[Saved data entries]
(* ===== verification/Webcam.v ===== *)
(** * Webcam: the webcam demo

    Models src/webcam_demo: cam_lib.c (the capture device and its queue of
    buffers), JpegDec.c (decoding a frame to the screen) and webcam.c with the
    exit handler of fb_lib.c (the main program).  The devices are a [Driver].

    A buffer of the queue belongs either to the driver or to the program; its
    contents are there only while the program has it, so that a use of the
    memory of a buffer that was given back is a fault.  In the mode with a memory
    pool the driver fills a buffer at a physical address, which comes with its
    contents; the program and the engine find them only at that address. *)
From stdpp Require Import functions.
From S2P Require Import Prelude LibC Bytes Device JpegHeader Exif.
Local Open Scope cmodel_scope.
Local Open Scope Z_scope.

(** ** Data *)

(** The fields of jpeg_param_t that the demo sets; each is a __u32. *)
Inductive field :=
| vaddr_src | paddr_src | vaddr_dst | paddr_dst | src_bufsize | dst_bufsize | dec_stride | decopw_en | windec_en
| decode_output_format | encode | scale | scaled_width | scaled_height | decInWait_buffer_size | buffersize | buffercount.

#[export] Instance field_eq_dec : EqDecision field.
Proof. solve_decision. Defined.

Definition jpeg_param_t : Type := field → Z.
Definition assign (l : list (field * Z)) (p : jpeg_param_t) : jpeg_param_t :=
  foldl (λ p a, <[a.1 := u32 a.2]> p) p l.

(** What the program reads of a struct v4l2_buffer. *)
Record v4l2_buffer := V4l2Buffer { index : Z; bytesused : Z; length_ : Z; m_offset : Z }.

(** A struct buffer of cam_lib.c, with the place of the frame in the physical
    memory and the contents from there on, while the program has the buffer. *)
Record buffer := Buffer { start : Z; blength : Z; data : option (Z * list Z) }.

(** A pointer to memory of the heap. *)
Inductive heap (A : Type) := Null | Live (a : A) | Freed.
Arguments Null {A}.
Arguments Live {A} a.
Arguments Freed {A}.

(** [*p] and [free(p)]. *)
Definition deref {A} (p : heap A) : result A :=
  match p with Null => Crash NullDeref | Live a => Ok a | Freed => Crash OutOfBounds end.
Definition free {A} (p : heap A) : result (heap A) :=
  match p with Null => Ok Null | Live _ => Ok Freed | Freed => Crash OutOfBounds end.

(** The global variables of type int, unsigned int and long. *)
Inductive gvar :=
| BUFFER_COUNT | enable_preview | user_memorypool_enable | image_width | image_height
| jpeg_buffer_size | jpeg_buffer_paddress | jpeg_buffer_vaddress | bitstream_paddress | bitstream_vaddress
| fd_keypad | fd_jpeg | fb_fd | cam_fd | screensize | fb_paddress | fb_addr | xres | yres | pJpegBuffer.

#[export] Instance gvar_eq_dec : EqDecision gvar.
Proof. solve_decision. Defined.

(** [bitstream] is the engine's memory, mapped at [jpeg_buffer_vaddress]; [fb] the
    mapped frame buffer, [None] when it is not mapped; [files] what was written to
    the files that were created, each with its name. *)
Record webcam := Webcam {
  ints : gvar → Z;
  jpeg_param : jpeg_param_t;
  buffers : heap (list buffer);
  bitstream : list Z;
  fb : option (list Z);
  backupVideoBuffer : heap (list Z);
  device : list Z;
  device_keypad : list Z;
  files : list (list Z * list Z);
}.

Definition set_int (x : gvar) (z : Z) (s : webcam) : webcam :=
  Webcam (<[x := z]> (ints s)) (jpeg_param s) (buffers s) (bitstream s) (fb s) (backupVideoBuffer s) (device s) (device_keypad s) (files s).
Definition set_param (p : jpeg_param_t) (s : webcam) : webcam :=
  Webcam (ints s) p (buffers s) (bitstream s) (fb s) (backupVideoBuffer s) (device s) (device_keypad s) (files s).
Definition set_buffers (b : heap (list buffer)) (s : webcam) : webcam :=
  Webcam (ints s) (jpeg_param s) b (bitstream s) (fb s) (backupVideoBuffer s) (device s) (device_keypad s) (files s).
Definition set_bitstream (m : list Z) (s : webcam) : webcam :=
  Webcam (ints s) (jpeg_param s) (buffers s) m (fb s) (backupVideoBuffer s) (device s) (device_keypad s) (files s).
Definition set_fb (m : option (list Z)) (s : webcam) : webcam :=
  Webcam (ints s) (jpeg_param s) (buffers s) (bitstream s) m (backupVideoBuffer s) (device s) (device_keypad s) (files s).
Definition set_backup (m : heap (list Z)) (s : webcam) : webcam :=
  Webcam (ints s) (jpeg_param s) (buffers s) (bitstream s) (fb s) m (device s) (device_keypad s) (files s).
Definition set_device (d : list Z) (s : webcam) : webcam :=
  Webcam (ints s) (jpeg_param s) (buffers s) (bitstream s) (fb s) (backupVideoBuffer s) d (device_keypad s) (files s).
Definition set_device_keypad (d : list Z) (s : webcam) : webcam :=
  Webcam (ints s) (jpeg_param s) (buffers s) (bitstream s) (fb s) (backupVideoBuffer s) (device s) d (files s).
Definition add_file (name bytes : list Z) (s : webcam) : webcam :=
  Webcam (ints s) (jpeg_param s) (buffers s) (bitstream s) (fb s) (backupVideoBuffer s) (device s) (device_keypad s) (files s ++ [(name, bytes)]).

Inductive wreq :=
| Open (path : list Z) | OpenDir (path : list Z) | Close (fd : Z)
| EVIOCGNAME (fd : Z) | EVIOCGBIT (fd : Z)
| Scanf
| JPEG_GET_JPEG_BUFFER | JPEG_GET_JPEG_BUFFER_PADDR | MmapJpeg (len : Z)
| FBIOGET_FSCREENINFO | FBIOGET_VSCREENINFO | MmapFb (len : Z) | MunmapFb (picture : list Z)
| Malloc (len : Z) | IOCTL_LCD_GET_DMA_BASE
| MmapFrame (len offset : Z) | Munmap (addr len : Z)
| VIDIOC_S_USER_MEMORY_POOL_ENABLE (enable : Z) | VIDIOC_S_MEMORY_POOL_PADDR (addr : Z)
| VIDIOC_QUERYCAP | VIDIOC_CROPCAP | VIDIOC_S_CROP | VIDIOC_S_FMT (width height : Z) | VIDIOC_G_FMT
| VIDIOC_REQBUFS (count : Z) | VIDIOC_QUERYBUF (i : Z)
| VIDIOC_QBUF (i : Z) | VIDIOC_DQBUF | VIDIOC_STREAMON | VIDIOC_STREAMOFF
| JPEG_S_PARAM (p : jpeg_param_t) | JPEG_TRIGGER (at_vaddr at_paddr : option (list Z)) | ReadJpeg
| ReadKey (fd : Z) | Localtime
| CreateFile (path : list Z) (len : Z).

(** Answers.  QUERYCAP: the result, whether errno is EINVAL, and the two
    capabilities; REQBUFS: the result and whether errno is EINVAL; DQBUF: the
    buffer, the physical address at which the driver filled it and what is there;
    the engine is given what it finds at the two addresses of its parameters, and
    leaves its picture in the frame buffer; a key event is its type and value; a
    new file, for a number of bytes, is given by its descriptor and the results
    of the writes. *)
Definition wreply (r : wreq) : Type :=
  match r with
  | OpenDir _ | Malloc _ => bool
  | Close _ | EVIOCGBIT _ | MunmapFb _ | Munmap _ _ => unit
  | EVIOCGNAME _ => option (list Z)
  | Scanf => option Z
  | MmapJpeg _ => option (Z * list Z)
  | MmapFb _ => option (Z * list Z)
  | FBIOGET_FSCREENINFO => option Z
  | FBIOGET_VSCREENINFO => option (Z * Z)
  | IOCTL_LCD_GET_DMA_BASE => option Z
  | MmapFrame _ _ => option Z
  | VIDIOC_QUERYCAP => Z * bool * (bool * bool)
  | VIDIOC_REQBUFS _ => Z * bool
  | VIDIOC_QUERYBUF _ => option v4l2_buffer
  | VIDIOC_DQBUF => option (v4l2_buffer * (Z * list Z))
  | ReadJpeg => list Z
  | ReadKey _ => option (Z * Z)
  | Localtime => tm
  | CreateFile _ _ => Z * list Z
  | _ => Z
  end.

Definition ERR_NO_DEV : Z := 1.
Definition ERR_NO_VIDEO : Z := 2.
Definition ERR_NO_SUPPORT : Z := 3.
Definition ERR_NO_FMT : Z := 4.
Definition ERR_OUT_OF_MEM : Z := 5.
Definition ERR_UNKNOWN : Z := 6.
Definition BUFFER_SIZE_OTHER_USE : Z := 0 * 1024.
Definition BUFFER_SIZE_WEBCAM_BITSTREAM : Z := 200 * 1024.
Definition RETRY_NUM : nat := 4.
Definition DRVJPEG_DEC_PRIMARY_PACKET_RGB565 : Z := 0x006021.

Section program.
Context {D : Type} `{Driver wreq wreply D}.
Notation P := (prog webcam wreq D).

Definition int (x : gvar) : P Z := s ← get; mret (ints s x).
Definition put (x : gvar) (z : Z) : P unit := modify (set_int x z).

(** ** cam_lib.c *)

(** The address and the length of buffer [i] are stored; its contents are the
    driver's. *)
Definition store_buffer (i addr len : Z) : P unit :=
  s ← get;
  l ← lift (deref (buffers s));
  l ← lift (wr l i (Buffer addr len None));
  modify (set_buffers (Live l)).

(** The loop over the buffers, [n] of which are left. *)
Fixpoint query_loop (n : nat) (i : Z) : P Z :=
  match n with
  | O => mret 0
  | S n =>
      r ⇐ VIDIOC_QUERYBUF i;
      match r with
      | None => mret (- ERR_UNKNOWN)
      | Some buf =>
          pool ← int user_memorypool_enable;
          if negb (pool =? 0) then
            base ← int bitstream_vaddress;
            _ ← store_buffer i (u32 (base + length_ buf * i)) (length_ buf);
            query_loop n (i + 1)
          else
            addr ⇐ MmapFrame (length_ buf) (m_offset buf);
            match addr with
            | None => _ ← store_buffer i ULONG_MAX (length_ buf); mret (- ERR_UNKNOWN)
            | Some addr => _ ← store_buffer i addr (length_ buf); query_loop n (i + 1)
            end
      end
  end.

Definition preview_memory : P unit :=
  p ← int enable_preview;
  if p =? 0 then mret tt else
  pa ← int jpeg_buffer_paddress;
  va ← int jpeg_buffer_vaddress;
  _ ← put bitstream_paddress (u32 (pa + BUFFER_SIZE_OTHER_USE));
  _ ← put bitstream_vaddress (u32 (va + BUFFER_SIZE_OTHER_USE));
  pool ← int user_memorypool_enable;
  _ ⇐ VIDIOC_S_USER_MEMORY_POOL_ENABLE pool;
  if negb (pool =? 0) then _ ⇐ VIDIOC_S_MEMORY_POOL_PADDR (u32 (pa + BUFFER_SIZE_OTHER_USE)); mret tt else mret tt.

Definition init_mmap : P Z :=
  _ ← preview_memory;
  n ← int BUFFER_COUNT;
  r ⇐ VIDIOC_REQBUFS n;
  if r.1 =? -1 then mret (if (r.2 : bool) then - ERR_NO_SUPPORT else - ERR_UNKNOWN) else
  ok ⇐ Malloc (n * 8);
  if negb ok then _ ← modify (set_buffers Null); mret (- ERR_OUT_OF_MEM) else
  _ ← modify (set_buffers (Live (replicate (Z.to_nat n) (Buffer 0 0 None))));
  query_loop (Z.to_nat n) 0.

Definition stop_capturing : P unit := _ ⇐ VIDIOC_STREAMOFF; mret tt.

(** A buffer that is queued belongs to the driver. *)
Definition give_back (i : Z) (l : list buffer) : list buffer :=
  alter (λ b, Buffer (start b) (blength b) None) (Z.to_nat i) l.

(** The request to queue buffer [i]; [false] is a failure. *)
Definition queue (i : Z) : P bool :=
  r ⇐ VIDIOC_QBUF i;
  if r =? -1 then mret false else
  s ← get;
  _ ← modify (set_buffers (match buffers s with Live l => Live (give_back i l) | p => p end));
  mret true.

Fixpoint queue_loop (n : nat) (i : Z) : P bool :=
  match n with
  | O => mret true
  | S n => ok ← queue i; if (ok : bool) then queue_loop n (i + 1) else mret false
  end.

Definition start_capturing : P Z :=
  n ← int BUFFER_COUNT;
  ok ← queue_loop (Z.to_nat n) 0;
  if negb ok then mret (- ERR_UNKNOWN) else
  r ⇐ VIDIOC_STREAMON;
  mret (if r =? -1 then - ERR_UNKNOWN else 0).

Definition cam_start : P Z :=
  q ⇐ VIDIOC_QUERYCAP;
  if q.1.1 =? -1 then mret (if (q.1.2 : bool) then - ERR_NO_DEV else - ERR_NO_VIDEO) else
  if negb q.2.1 then mret (- ERR_NO_VIDEO) else
  if negb q.2.2 then mret (- ERR_NO_SUPPORT) else
  c ⇐ VIDIOC_CROPCAP;
  _ ← (if c =? 0 then _ ⇐ VIDIOC_S_CROP; mret tt else mret tt);
  w ← int image_width;
  h ← int image_height;
  r ⇐ VIDIOC_S_FMT (u32 w) (u32 h);
  if r =? -1 then mret (- ERR_NO_FMT) else
  r ⇐ VIDIOC_G_FMT;
  if r =? -1 then mret (- ERR_NO_FMT) else
  ret ← init_mmap;
  if ret <? 0 then mret ret else start_capturing.

(** The physical address behind an address in the mapping of the engine's
    memory. *)
Definition to_phys (s : webcam) (v : Z) : Z := u32 (v - ints s jpeg_buffer_vaddress + ints s jpeg_buffer_paddress).

(** Buffer [i] and what the program finds at its start: a mapping of its own, or,
    in the mode with a pool, the engine's memory, where the frame is only if the
    driver has put it there. *)
Definition frame_memory (i : Z) : P (buffer * list Z) :=
  s ← get;
  l ← lift (deref (buffers s));
  b ← lift (rd l i);
  match data b with
  | None => fault NoValue
  | Some (place, m) =>
      if (ints s user_memorypool_enable =? 0) || (to_phys s (start b) =? place) then mret (b, m) else fault NoValue
  end.

(** What the engine finds at the physical address [p]: the frame of a buffer that
    the program has, or what is in the engine's own memory. *)
Definition frame_at (p : Z) (l : list buffer) : option (list Z) :=
  head (omap (λ b, match data b with Some (q, m) => if q =? p then Some m else None | None => None end) l).
Definition engine_finds (s : webcam) (p : Z) : option (list Z) :=
  if negb (ints s user_memorypool_enable =? 0) then
    match buffers s with Live l => frame_at p l | _ => None end
  else
    let off := u32 (p - ints s jpeg_buffer_paddress) in
    if off <=? Z.of_nat (length (bitstream s)) then Some (drop (Z.to_nat off) (bitstream s)) else None.

(** The first [len] bytes of a memory. *)
Definition first_bytes (m : list Z) (len : Z) : result (list Z) :=
  if (0 <=? len) && (len <=? Z.of_nat (length m)) then Ok (take (Z.to_nat len) m) else Crash OutOfBounds.

(** *** JpegDec.c *)

Definition decode_param (s : webcam) (vsrc psrc : Z) : jpeg_param_t :=
  assign [(encode, 0); (src_bufsize, 100*1024); (dst_bufsize, 640*480*2); (decInWait_buffer_size, 0);
          (decopw_en, 0); (windec_en, 0); (scale, 1); (scaled_width, ints s xres); (scaled_height, ints s yres);
          (dec_stride, ints s xres); (buffersize, 0); (buffercount, 1);
          (decode_output_format, DRVJPEG_DEC_PRIMARY_PACKET_RGB565);
          (paddr_dst, ints s fb_paddress); (vaddr_dst, ints s fb_addr);
          (vaddr_src, vsrc); (paddr_src, psrc)] (λ _, 0).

WHAT YOU SHOULD DO — Above are the records; repeat exactly the lines from the one holding "(** A buffer" down to the one holding "w ← int image_width;", end lines included.

SOLVED PROBLEM —
(** A buffer that is queued belongs to the driver. *)
Definition give_back (i : Z) (l : list buffer) : list buffer :=
  alter (λ b, Buffer (start b) (blength b) None) (Z.to_nat i) l.

(** The request to queue buffer [i]; [false] is a failure. *)
Definition queue (i : Z) : P bool :=
  r ⇐ VIDIOC_QBUF i;
  if r =? -1 then mret false else
  s ← get;
  _ ← modify (set_buffers (match buffers s with Live l => Live (give_back i l) | p => p end));
  mret true.

Fixpoint queue_loop (n : nat) (i : Z) : P bool :=
  match n with
  | O => mret true
  | S n => ok ← queue i; if (ok : bool) then queue_loop n (i + 1) else mret false
  end.

Definition start_capturing : P Z :=
  n ← int BUFFER_COUNT;
  ok ← queue_loop (Z.to_nat n) 0;
  if negb ok then mret (- ERR_UNKNOWN) else
  r ⇐ VIDIOC_STREAMON;
  mret (if r =? -1 then - ERR_UNKNOWN else 0).

Definition cam_start : P Z :=
  q ⇐ VIDIOC_QUERYCAP;
  if q.1.1 =? -1 then mret (if (q.1.2 : bool) then - ERR_NO_DEV else - ERR_NO_VIDEO) else
  if negb q.2.1 then mret (- ERR_NO_VIDEO) else
  if negb q.2.2 then mret (- ERR_NO_SUPPORT) else
  c ⇐ VIDIOC_CROPCAP;
  _ ← (if c =? 0 then _ ⇐ VIDIOC_S_CROP; mret tt else mret tt);
  w ← int image_width;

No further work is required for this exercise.